-------- Dataset
(* ===== verification/RotationFilter.v ===== *)
(** * Bloom filter of rotations ([internal/mcp_faults/rotation_filter.go])

    The committers share the rotations of an epoch as a Bloom filter. An
    operation that indexes the bit array out of range panics in Go; the model
    returns [None] there and the theorems show it does not happen. The two
    float-valued estimates ([TheoryFalsePositive], [BitsPerItem]) and the budget
    helper [BitsForFalseAdmission] are not modelled. *)

From Stdlib Require Import ZArith Lia.
From stdpp Require Import base tactics strings gmap numbers.
From stdpp Require Import list.
From S2P Require Import Prelude Digest.

Open Scope Z_scope.

(** ** Data *)

Record RotationFilter := mkFilter {
  bits : list Z;  (* uint64 words *)
  m : Z;          (* bit count *)
  k : Z;          (* hash count *)
  n : Z;          (* inserted items *)
}.

(** ** Sizing

    [math.Round(float64(bitsPerItem) * math.Ln2)] in IEEE double precision: the
    double nearest to ln 2 is [6243314768165359 * 2^-53]; the product is rounded
    to 53 significant bits, ties to even, and then to the nearest integer, ties
    away from zero. *)
Definition round53 (x : Z) : Z :=
  let e := Z.max 0 (Z.log2 x + 1 - 53) in
  let u := 2 ^ e in
  let q := x / u in
  let r := x mod u in
  if (2 * r <? u) || ((2 * r =? u) && Z.even q) then q * u else (q + 1) * u.

Definition ln2_53 : Z := 6243314768165359.
Definition round_times_ln2 (bitsPerItem : Z) : Z :=
  (round53 (bitsPerItem * ln2_53) + 2 ^ 52) / 2 ^ 53.

Definition NewRotationFilter (capacity bitsPerItem : Z) : RotationFilter :=
  let capacity := if capacity <? 1 then 1 else capacity in
  let bitsPerItem := if bitsPerItem <? 1 then 1 else bitsPerItem in
  let m := wrap_i64 (capacity * bitsPerItem) in
  let k := round_times_ln2 bitsPerItem in
  let k := if k <? 1 then 1 else k in
  mkFilter (replicate (Z.to_nat (Z.quot (wrap_i64 (m + 63)) 64)) 0) m k 0.

(** The bit count fits an [int]; past that the allocation would overflow. *)
Definition sizes_fit (capacity bitsPerItem : Z) : Prop :=
  Z.max 1 capacity * Z.max 1 bitsPerItem < two63 - 63.

(** ** Operations *)

Definition hashes (id : string) : Z * Z :=
  (fnv64a id, Z.lor (fnv64a ("salt:" +:+ id)) 1).

(** The position probed by hash [i]: [(h1 + uint64(i)*h2) % uint64(f.m)]. *)
Definition probe (f : RotationFilter) (id : string) (i : Z) : Z :=
  let '(h1, h2) := hashes id in
  wrap_u64 (h1 + wrap_u64 (i * h2)) mod m f.

Definition filter_set (f : RotationFilter) (bit : Z) : option RotationFilter :=
  let i := Z.to_nat (bit / 64) in
  w ← bits f !! i;
  Some (mkFilter (<[i := Z.lor w (Z.shiftl 1 (bit mod 64))]> (bits f)) (m f) (k f) (n f)).

Definition filter_test (f : RotationFilter) (bit : Z) : option bool :=
  w ← bits f !! Z.to_nat (bit / 64);
  Some (negb (Z.land w (Z.shiftl 1 (bit mod 64)) =? 0)).

Fixpoint add_probes (f : RotationFilter) (id : string) (js : list Z) : option RotationFilter :=
  match js with
  | [] => Some f
  | i :: js => f' ← filter_set f (probe f id i); add_probes f' id js
  end.

Definition RotationFilter_Add (f : RotationFilter) (id : string) : option RotationFilter :=
  f' ← add_probes f id (seqZ 0 (k f));
  Some (mkFilter (bits f') (m f') (k f') (n f' + 1)).

Fixpoint test_probes (f : RotationFilter) (id : string) (js : list Z) : option bool :=
  match js with
  | [] => Some true
  | i :: js =>
      b ← filter_test f (probe f id i);
      if negb b then Some false else test_probes f id js
  end.

Definition RotationFilter_Present (f : RotationFilter) (id : string) : option bool :=
  test_probes f id (seqZ 0 (k f)).

Definition RotationFilter_Len (f : RotationFilter) : Z := n f.
Definition RotationFilter_Hashes (f : RotationFilter) : Z := k f.

Fixpoint add_all (f : RotationFilter) (ids : list string) : option RotationFilter :=
  match ids with
  | [] => Some f
  | id :: ids => f' ← RotationFilter_Add f id; add_all f' ids
  end.

(** ** Invariant *)

(** The bit array covers the [m] addressable bits. *)
Definition filter_ok (f : RotationFilter) : Prop :=
  0 < m f ∧ m f ≤ 64 * Z.of_nat (length (bits f)).

(** The filter is empty but for the positions in [s]. *)
Definition represents (f : RotationFilter) (s : gset Z) : Prop :=
  ∀ b, 0 ≤ b < m f → filter_test f b = Some (bool_decide (b ∈ s)).

(** The positions an identity is hashed to. *)
Definition probes (f : RotationFilter) (id : string) : gset Z :=
  list_to_set (probe f id <$> seqZ 0 (k f)).

Lemma NewRotationFilter_ok cap bpi : sizes_fit cap bpi → filter_ok (NewRotationFilter cap bpi).
Proof.
  unfold sizes_fit, filter_ok, NewRotationFilter. cbn [m bits]. rewrite length_replicate.
  replace (if cap <? 1 then 1 else cap) with (Z.max 1 cap)
    by (destruct (Z.ltb_spec cap 1); lia).
  replace (if bpi <? 1 then 1 else bpi) with (Z.max 1 bpi)
    by (destruct (Z.ltb_spec bpi 1); lia).
  set (c := Z.max 1 cap). set (b := Z.max 1 bpi). intros Hfit.
  assert (0 < c * b) by nia.
  rewrite !wrap_i64_id by (rewrite ?wrap_i64_id; unfold in_i64, two63 in *; lia).
  rewrite Z.quot_div_nonneg by lia. split; [done|].
  rewrite Z2Nat.id by (apply Z.div_pos; lia).
  pose proof (Z.div_mod (c * b + 63) 64). pose proof (Z.mod_pos_bound (c * b + 63) 64). lia.
Qed.

Lemma word_test w i : 0 ≤ i → negb (Z.land w (Z.shiftl 1 i) =? 0) = Z.testbit w i.
Proof.
  intros Hi. assert (Z.land w (Z.shiftl 1 i) = if Z.testbit w i then 2 ^ i else 0) as ->.
  { rewrite Z.shiftl_1_l. apply Z.bits_inj'. intros j Hj. rewrite Z.land_spec, Z.pow2_bits_eqb by done.
    destruct (Z.eqb_spec i j) as [->|Hne].
    - destruct (Z.testbit w j) eqn:E; [by rewrite Z.pow2_bits_true|by rewrite Z.bits_0].
    - rewrite andb_false_r. destruct (Z.testbit w i); [by rewrite Z.pow2_bits_false|by rewrite Z.bits_0]. }
  pose proof (Z.pow_pos_nonneg 2 i). destruct (Z.testbit w i); [|done].
  destruct (Z.eqb_spec (2 ^ i) 0); [lia|done].
Qed.

Lemma word_set w i j :
  0 ≤ i → 0 ≤ j → Z.testbit (Z.lor w (Z.shiftl 1 i)) j = (i =? j) || Z.testbit w j.
Proof.
  intros Hi Hj. rewrite Z.lor_spec, Z.shiftl_1_l, Z.pow2_bits_eqb by done. apply orb_comm.
Qed.

Lemma bit_index f b : filter_ok f → 0 ≤ b < m f → is_Some (bits f !! Z.to_nat (b / 64)).
Proof.
  intros [Hm Hl] Hb. apply lookup_lt_is_Some.
  pose proof (Z.div_mod b 64). pose proof (Z.mod_pos_bound b 64).
  pose proof (Z.div_pos b 64). lia.
Qed.

Lemma filter_set_spec f b :
  filter_ok f → 0 ≤ b < m f →
  ∃ f', filter_set f b = Some f' ∧ filter_ok f' ∧ m f' = m f ∧ k f' = k f ∧ n f' = n f ∧
    ∀ s, represents f s → represents f' ({[b]} ∪ s).
Proof.
  intros Hok Hb. destruct (bit_index f b Hok Hb) as [w Hw].
  unfold filter_set. rewrite Hw. cbn. eexists. split; [done|].
  split. { destruct Hok. split; cbn [m bits]; [done|]. by rewrite length_insert. }
  split; [done|]. split; [done|]. split; [done|].
  intros s Hs c Hc. cbn [m] in Hc. specialize (Hs c Hc). revert Hs. unfold filter_test. cbn [bits].
  pose proof (Z.div_mod b 64). pose proof (Z.mod_pos_bound b 64).
  pose proof (Z.div_mod c 64). pose proof (Z.mod_pos_bound c 64).
  pose proof (Z.div_pos b 64). pose proof (Z.div_pos c 64).
  destruct (decide (b / 64 = c / 64)) as [Hd|Hd].
  - rewrite <- Hd, Hw, list_lookup_insert_eq by (eapply lookup_lt_Some, Hw). cbn.
    rewrite !word_test, word_set by lia. intros [= ->]. f_equal.
    destruct (Z.eqb_spec (b mod 64) (c mod 64)).
    + assert (b = c) as -> by lia. symmetry. apply bool_decide_eq_true. set_solver.
    + cbn. apply bool_decide_ext. assert (b ≠ c) by congruence. set_solver.
  - rewrite list_lookup_insert_ne by lia. intros Hs. rewrite Hs. f_equal.
    apply bool_decide_ext. assert (b ≠ c) by congruence. set_solver.
Qed.

Arguments probe : simpl never.

Lemma probe_range f id i : 0 < m f → 0 ≤ probe f id i < m f.
Proof. intros H. unfold probe. cbn. by apply Z.mod_pos_bound. Qed.

Lemma probe_same f g id i : m f = m g → probe f id i = probe g id i.
Proof. unfold probe. by intros ->. Qed.

Lemma add_probes_spec js id : ∀ f,
  filter_ok f →
  ∃ f', add_probes f id js = Some f' ∧ filter_ok f' ∧ m f' = m f ∧ k f' = k f ∧ n f' = n f ∧
    ∀ s, represents f s → represents f' (list_to_set (probe f id <$> js) ∪ s).
Proof.
  induction js as [|i js IH]; intros f Hok; cbn [add_probes].
  - exists f. repeat (split; [done|]). intros s Hs. cbn. by rewrite (left_id_L ∅ (∪)).
  - destruct (filter_set_spec f (probe f id i)) as (f1 & -> & Hok1 & Hm & Hk & Hn & Hs1);
      [done|apply probe_range, Hok|].
    destruct (IH f1 Hok1) as (f2 & Ha & Hok2 & Hm2 & Hk2 & Hn2 & Hs2). cbn.
    exists f2. split; [done|]. split; [done|]. split; [congruence|]. split; [congruence|].
    split; [congruence|]. intros s Hs. specialize (Hs2 _ (Hs1 s Hs)). cbn.
    replace ({[probe f id i]} ∪ list_to_set (probe f id <$> js) ∪ s)
      with (list_to_set (probe f1 id <$> js) ∪ ({[probe f id i]} ∪ s)); [done|].
    rewrite (list_fmap_ext (probe f1 id) (probe f id) js);
      [set_solver|intros; by apply probe_same].
Qed.

Lemma Add_spec f id :
  filter_ok f →
  ∃ f', RotationFilter_Add f id = Some f' ∧ filter_ok f' ∧ m f' = m f ∧ k f' = k f ∧
    n f' = n f + 1 ∧ ∀ s, represents f s → represents f' (probes f id ∪ s).
Proof.
  intros Hok. unfold RotationFilter_Add.
  destruct (add_probes_spec (seqZ 0 (k f)) id f Hok) as (f1 & -> & Hok1 & Hm & Hk & Hn & Hs).
  cbn. eexists. split; [done|]. split; [done|]. split; [done|]. split; [done|].
  split; [cbn; lia|]. exact Hs.
Qed.

Lemma test_probes_spec f id s js :
  filter_ok f → represents f s →
  test_probes f id js = Some (bool_decide (list_to_set (C:=gset Z) (probe f id <$> js) ⊆ s)).
Proof.
  intros Hok Hs. induction js as [|i js IH]; cbn [test_probes].
  - f_equal. symmetry. apply bool_decide_eq_true. set_solver.
  - rewrite (Hs (probe f id i)) by (apply probe_range, Hok). cbn [mbind option_bind].
    cbn [fmap list_fmap list_to_set].
    destruct (decide (probe f id i ∈ s)) as [Hin|Hin];
      [rewrite (bool_decide_eq_true_2 _ Hin)|rewrite (bool_decide_eq_false_2 _ Hin)]; cbn [negb].
    + rewrite IH. f_equal. apply bool_decide_ext. set_solver.
    + f_equal. symmetry. apply bool_decide_eq_false. set_solver.
Qed.

Lemma New_represents cap bpi :
  sizes_fit cap bpi → represents (NewRotationFilter cap bpi) ∅.
Proof.
  intros Hfit b Hb. unfold filter_test.
  destruct (bit_index _ b (NewRotationFilter_ok cap bpi Hfit) Hb) as [w Hw]. rewrite Hw. cbn.
  assert (w = 0) as ->.
  { apply list_elem_of_lookup_2 in Hw. cbn [NewRotationFilter bits] in Hw.
    by apply elem_of_replicate in Hw as [-> _]. }
  by rewrite Z.land_0_l.
Qed.

Lemma add_all_spec ids : ∀ f s,
  filter_ok f → represents f s →
  ∃ f', add_all f ids = Some f' ∧ filter_ok f' ∧ m f' = m f ∧ k f' = k f ∧
    n f' = n f + Z.of_nat (length ids) ∧
    represents f' (⋃ (probes f <$> ids) ∪ s).
Proof.
  induction ids as [|id ids IH]; intros f s Hok Hs; cbn [add_all].
  - exists f. repeat (split; [done|]). split; [cbn; lia|]. cbn. by rewrite (left_id_L ∅ (∪)).
  - destruct (Add_spec f id Hok) as (f1 & -> & Hok1 & Hm & Hk & Hn & Hs1).
    destruct (IH f1 _ Hok1 (Hs1 s Hs)) as (f2 & Ha & Hok2 & Hm2 & Hk2 & Hn2 & Hs2). cbn.
    exists f2. split; [done|]. split; [done|]. split; [congruence|]. split; [congruence|].
    split; [lia|]. cbn.
    assert (probes f1 <$> ids = probes f <$> ids) as Hp.
    { apply list_fmap_ext. intros _ x _. unfold probes. rewrite Hk.
      f_equal. apply list_fmap_ext. intros. by apply probe_same. }
    rewrite Hp in Hs2. by rewrite (union_assoc_L _ _ s), (union_comm_L _ (probes f id)) in Hs2.
Qed.

(** ** Properties *)

(** A Bloom filter of any size, filled with any sequence of identities,
    never indexes its bit array out of range and answers every membership query
    exactly as the set of probed positions would: [Present id] is true if and
    only if every position [id] hashes to was set by some inserted identity. *)
Theorem RotationFilter_refines_probe_set (cap bpi : Z) (ids : list string) (id : string) :
  sizes_fit cap bpi →
  ∃ f, add_all (NewRotationFilter cap bpi) ids = Some f ∧
    RotationFilter_Len f = Z.of_nat (length ids) ∧
    RotationFilter_Present f id =
      Some (bool_decide (probes f id ⊆ ⋃ (probes f <$> ids))).
Proof.
  intros Hfit. destruct (add_all_spec ids _ ∅ (NewRotationFilter_ok cap bpi Hfit) (New_represents cap bpi Hfit))
    as (f & Ha & Hok & Hm & Hk & Hn & Hs).
  exists f. split; [done|]. split; [rewrite <- (Z.add_0_l (Z.of_nat _)); done|].
  unfold RotationFilter_Present. rewrite (test_probes_spec f id _ _ Hok Hs).
  f_equal. apply bool_decide_ext. rewrite (right_id_L ∅ (∪)).
  assert (probes (NewRotationFilter cap bpi) <$> ids = probes f <$> ids) as ->; [|done].
  apply list_fmap_ext. intros _ x _. unfold probes. rewrite Hk.
  f_equal. apply list_fmap_ext. intros. by apply probe_same.
Qed.

Lemma RotationFilter_refines_probe_set_witness :
  sizes_fit 4 10 ∧
  ∃ f, add_all (NewRotationFilter 4 10) ["a"; "b"] = Some f ∧
    RotationFilter_Len f = Z.of_nat (length ["a"; "b"]) ∧
    RotationFilter_Present f "c" =
      Some (bool_decide (probes f "c" ⊆ ⋃ (probes f <$> ["a"; "b"]))).
Proof.
  assert (sizes_fit 4 10) as F by reflexivity. split; [exact F|].
  exact (RotationFilter_refines_probe_set 4 10 ["a"; "b"] "c" F).
Defined.

(** No false negatives. Once a rotation was added, every later query for it
    answers true, whatever was added before or after. *)
Theorem RotationFilter_no_false_negative (cap bpi : Z) (ids : list string) (id : string) :
  sizes_fit cap bpi → id ∈ ids →
  ∃ f, add_all (NewRotationFilter cap bpi) ids = Some f ∧
    RotationFilter_Present f id = Some true.
Proof.
  intros Hfit Hin.
  destruct (add_all_spec ids _ ∅ (NewRotationFilter_ok cap bpi Hfit) (New_represents cap bpi Hfit))
    as (f & Ha & Hok & Hm & Hk & Hn & Hs).
  exists f. split; [done|]. unfold RotationFilter_Present.
  rewrite (test_probes_spec f id _ _ Hok Hs). f_equal. apply bool_decide_eq_true.
  assert (probes f id ∈ probes (NewRotationFilter cap bpi) <$> ids) as Hp.
  { apply list_elem_of_fmap. exists id. split; [|done]. unfold probes. rewrite Hk.
    f_equal. apply list_fmap_ext. intros. by apply probe_same. }
  intros b Hb. apply elem_of_union_l, elem_of_union_list. eexists. split; [exact Hp|done].
Qed.

Lemma RotationFilter_no_false_negative_witness :
  sizes_fit 4 10 ∧ "b" ∈ ["a"; "b"] ∧
  ∃ f, add_all (NewRotationFilter 4 10) ["a"; "b"] = Some f ∧
    RotationFilter_Present f "b" = Some true.
Proof.
  assert ("b" ∈ ["a"; "b"]) as H by set_solver. assert (sizes_fit 4 10) as F by reflexivity.
  split; [exact F|]. split; [exact H|].
  exact (RotationFilter_no_false_negative 4 10 ["a"; "b"] "b" F H).
Defined.

Example NewRotationFilter_ex :
  let f := NewRotationFilter 100 10 in (m f, k f, length (bits f)) = (1000, 7, 16%nat).
Proof. vm_compute. reflexivity. Qed.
----------------
**What you are asked to do**. Reproduce the lines above, beginning at the line with "Lemma word_set w" and stopping after the line with "destruct Hok. split;", exactly as they are.

**Solution to this problem**.
Lemma word_set w i j :
  0 ≤ i → 0 ≤ j → Z.testbit (Z.lor w (Z.shiftl 1 i)) j = (i =? j) || Z.testbit w j.
Proof.
  intros Hi Hj. rewrite Z.lor_spec, Z.shiftl_1_l, Z.pow2_bits_eqb by done. apply orb_comm.
Qed.

Lemma bit_index f b : filter_ok f → 0 ≤ b < m f → is_Some (bits f !! Z.to_nat (b / 64)).
Proof.
  intros [Hm Hl] Hb. apply lookup_lt_is_Some.
  pose proof (Z.div_mod b 64). pose proof (Z.mod_pos_bound b 64).
  pose proof (Z.div_pos b 64). lia.
Qed.

Lemma filter_set_spec f b :
  filter_ok f → 0 ≤ b < m f →
  ∃ f', filter_set f b = Some f' ∧ filter_ok f' ∧ m f' = m f ∧ k f' = k f ∧ n f' = n f ∧
    ∀ s, represents f s → represents f' ({[b]} ∪ s).
Proof.
  intros Hok Hb. destruct (bit_index f b Hok Hb) as [w Hw].
  unfold filter_set. rewrite Hw. cbn. eexists. split; [done|].
  split. { destruct Hok. split; cbn [m bits]; [done|]. by rewrite length_insert. }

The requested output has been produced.